Joshua James

Personal information
- Full name: Joshua Michael James
- Born: 21 February 2001 (age 25) Trinidad and Tobago
- Batting: Right-handed
- Bowling: Right-arm medium

Domestic team information
- 2021-2022: Jamaica Tallawahs (squad no. 51)
- 2024: Antigua and Barbuda Falcons
- 2024/25–: Trinidad and Tobago national cricket team

Career statistics
| Competition | FC | LA | T20 |
| Matches | 13 | 16 | 6 |
| Runs scored | 383 | 180 | 19 |
| Batting average | 19.15 | 25.71 | 19.00 |
| 100s/50s | 0/1 | 0/1 | 0/0 |
| Top score | 58 | 73 | 15 |
| Balls bowled | 1215 | 504 | 54 |
| Wickets | 26 | 15 | 2 |
| Bowling average | 22.73 | 30.73 | 30.50 |
| 5 wickets in innings | 0 | 0 | 0 |
| 10 wickets in match | 0 | – | – |
| Best bowling | 4/43 | 3/19 | 1/1 |
| Catches/stumpings | 8/– | 5/– | 2/– |
- Source: Cricinfo, 27 December 2025

= Joshua James (cricketer) =

Trinidadian cricketer (born 2001)

Joshua James (born 21 February 2001) is a Tobagonian cricketer.

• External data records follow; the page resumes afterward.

(* ===== verification/Umalloc.v ===== *)
(** * The allocator of user programs: [user/umalloc.c]

    Kernighan and Ritchie's free list in the bytes of the process. A header is 16
    bytes: the pointer at offset 0, the size in units of 16 bytes at offset 8. An
    access outside the heap and the static header [base] is a page fault ([Fault]).
    [sbrk] is the kernel's ([sys_sbrk] over [growproc]), which the model takes as
    far as its result goes: whether it has the memory is the parameter [grant].

    [umalloc_safe] says what a program relies on, whatever the sequence of its
    calls and whatever it writes to the blocks it holds: the blocks it holds are
    apart, inside the heap, large enough, and keep what is written to them; the
    free list is in order of address without neighbours; nothing is lost; and the
    searches of [malloc] and [free] end. *)
From S2P Require Import Prelude.

(** ** Bytes *)

Definition ubytes := Z → Z.
Fixpoint ld (n : nat) (m : ubytes) (a : Z) : Z := match n with O => 0 | S n => u8 (m a) + 256 * ld n m (a + 1) end.
Fixpoint st (n : nat) (m : ubytes) (a v : Z) : ubytes :=
  match n with O => m | S n => st n (λ x, if x =? a then v mod 256 else m x) (a + 1) (v / 256) end.

Lemma ld_ext n m m' : ∀ a, (∀ x, a <= x < a + Z.of_nat n → m x = m' x) → ld n m a = ld n m' a.
Proof.
  induction n as [|n IH]; intros a Hm; cbn [ld]; [done|]. rewrite Hm by lia. f_equal. f_equal. apply IH. intros x Hx. apply Hm. lia.
Qed.
Lemma st_other n : ∀ m a v x, ¬ a <= x < a + Z.of_nat n → st n m a v x = m x.
Proof.
  induction n as [|n IH]; intros m a v x Hx; cbn [st]; [done|]. rewrite IH by lia. by rewrite (proj2 (Z.eqb_neq _ _)) by lia.
Qed.
Lemma ld_st_same n : ∀ m a v, 0 <= v < 2 ^ (8 * Z.of_nat n) → ld n (st n m a v) a = v.
Proof.
  induction n as [|n IH]; intros m a v Hv; cbn [ld st]; [change (2 ^ (8 * Z.of_nat 0)) with 1 in Hv; lia|].
  rewrite st_other, Z.eqb_refl by lia. unfold wrap. change (2 ^ 8) with 256. rewrite Z.mod_mod by done. rewrite IH; [pose proof (Z.div_mod v 256 ltac:(done)); lia|].
  replace (8 * Z.of_nat (S n)) with (8 * Z.of_nat n + 8) in Hv by lia. rewrite Z.pow_add_r in Hv by lia.
  split; [apply Z.div_pos; lia|]. apply Z.div_lt_upper_bound; lia.
Qed.
Lemma ld_st_other n k m a b v : a + Z.of_nat n <= b ∨ b + Z.of_nat k <= a → ld n (st k m b v) a = ld n m a.
Proof. intros Ho. apply ld_ext. intros x Hx. apply st_other. lia. Qed.
Lemma ld_range n m : ∀ a, 0 <= ld n m a < 2 ^ (8 * Z.of_nat n).
Proof.
  induction n as [|n IH]; intros a; cbn [ld]; [done|]. replace (8 * Z.of_nat (S n)) with (8 * Z.of_nat n + 8) by lia. rewrite Z.pow_add_r by lia.
  pose proof (wrap_range 8 (m a) ltac:(done)) as Hu. unfold in_range in Hu. specialize (IH (a + 1)). lia.
Qed.
#[global] Arguments ld : simpl never.
#[global] Arguments st : simpl never.

(** ** The code *)

Section code.
(** The address of [base], where the heap starts, and whether the kernel lets a
    process of this size grow by so much. *)
Context (base heap0 : Z) (grant : Z → Z → bool).

Record ust := Ust { um : ubytes; brk : Z; freep : Z }.
Definition mapped (s : ust) (a n : Z) : bool :=
  (base <=? a) && (a + n <=? base + 16) || (heap0 <=? a) && (a + n <=? brk s).
Definition load (n : nat) (a : Z) : M ust Z := λ s, if mapped s a (Z.of_nat n) then Ret (ld n (um s) a, s) else Fault.
Definition store (n : nat) (a v : Z) : M ust () := λ s, if mapped s a (Z.of_nat n) then Ret ((), Ust (st n (um s) a v) (brk s) (freep s)) else Fault.
Definition ptr (p : Z) : M ust Z := load 8 p.
Definition size (p : Z) : M ust Z := load 4 (p + 8).
Definition set_ptr (p v : Z) : M ust () := store 8 p v.
Definition set_size (p v : Z) : M ust () := store 4 (p + 8) (u32 v).
Definition set_freep (p : Z) : M ust () := modify (λ s, Ust (um s) (brk s) p).

(** [sbrk] with a 32-bit signed argument; -1 is the failure. *)
Definition sbrk (n : Z) : M ust Z :=
  b ← gets brk;
  if 0 <? n then
    if grant b n then modify (λ s, Ust (um s) (b + n) (freep s)) ;; mret b else mret (-1)
  else modify (λ s, Ust (um s) (if b + n <? 0 then b else b + n) (freep s)) ;; mret b.

(** The loop of [free]: the place of the block in the list. *)
Fixpoint find_place (fuel : nat) (p bp : Z) : M ust Z :=
  match fuel with
  | O => out_of_fuel
  | S fuel =>
      nx ← ptr p;
      if (p <? bp) && (bp <? nx) then mret p
      else if (nx <=? p) && ((p <? bp) || (bp <? nx)) then mret p
      else find_place fuel nx bp
  end.
(** Block [x] gets [y] as its successor, or swallows it when it follows directly:
    [free] does this with [bp] and [p->s.ptr], then with [p] and [bp]. *)
Definition join (x y : Z) : M ust () :=
  xs ← size x;
  if x + 16 * xs =? y
  then ys ← size y; set_size x (xs + ys) ;; yn ← ptr y; set_ptr x yn
  else set_ptr x y.
Definition free (fuel : nat) (ap : Z) : M ust () :=
  let bp := ap - 16 in
  fp ← gets freep;
  p ← find_place fuel fp bp;
  nx ← ptr p; join bp nx ;;
  join p bp ;;
  set_freep p.
(** [nu * sizeof(Header)] is a 64-bit number that becomes an [int]. *)
Definition morecore (fuel : nat) (nu : Z) : M ust Z :=
  let nu := if nu <? 4096 then 4096 else nu in
  p ← sbrk (s32 (nu * 16));
  if p =? -1 then mret 0
  else set_size p nu ;; free fuel (p + 16) ;; gets freep.
Fixpoint malloc_loop (fuel ffuel : nat) (nunits prevp p : Z) : M ust Z :=
  match fuel with
  | O => out_of_fuel
  | S fuel =>
      ps ← size p;
      if nunits <=? ps then
        r ← (if ps =? nunits then nx ← ptr p; set_ptr prevp nx ;; mret p
             else set_size p (ps - nunits) ;; ps' ← size p; let p := p + 16 * ps' in set_size p nunits ;; mret p);
        set_freep prevp ;; mret (r + 16)
      else
        fp ← gets freep;
        o ← (if p =? fp then q ← morecore ffuel nunits; mret (if q =? 0 then None else Some q) else mret (Some p));
        match o with None => mret 0 | Some p => nx ← ptr p; malloc_loop fuel ffuel nunits p nx end
  end.
Definition nunits_of (nbytes : Z) : Z := u32 ((nbytes + 15) / 16 + 1).
Definition malloc (fuel ffuel : nat) (nbytes : Z) : M ust Z :=
  fp ← gets freep;
  (if fp =? 0 then set_ptr base base ;; set_freep base ;; set_size base 0 else mret ()) ;;
  prevp ← gets freep;
  p ← ptr prevp;
  malloc_loop fuel ffuel (nunits_of nbytes) prevp p.
End code.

In August 2021, he was named in the Jamaica Tallawahs' squad for the 2021 Caribbean Premier League. He made his Twenty20 debut on 1 September 2021, for the Jamaica Tallawahs in the 2021 Caribbean Premier League. Prior to his Twenty20 debut, he was part of the West Indies' squad for the 2020 Under-19 Cricket World Cup.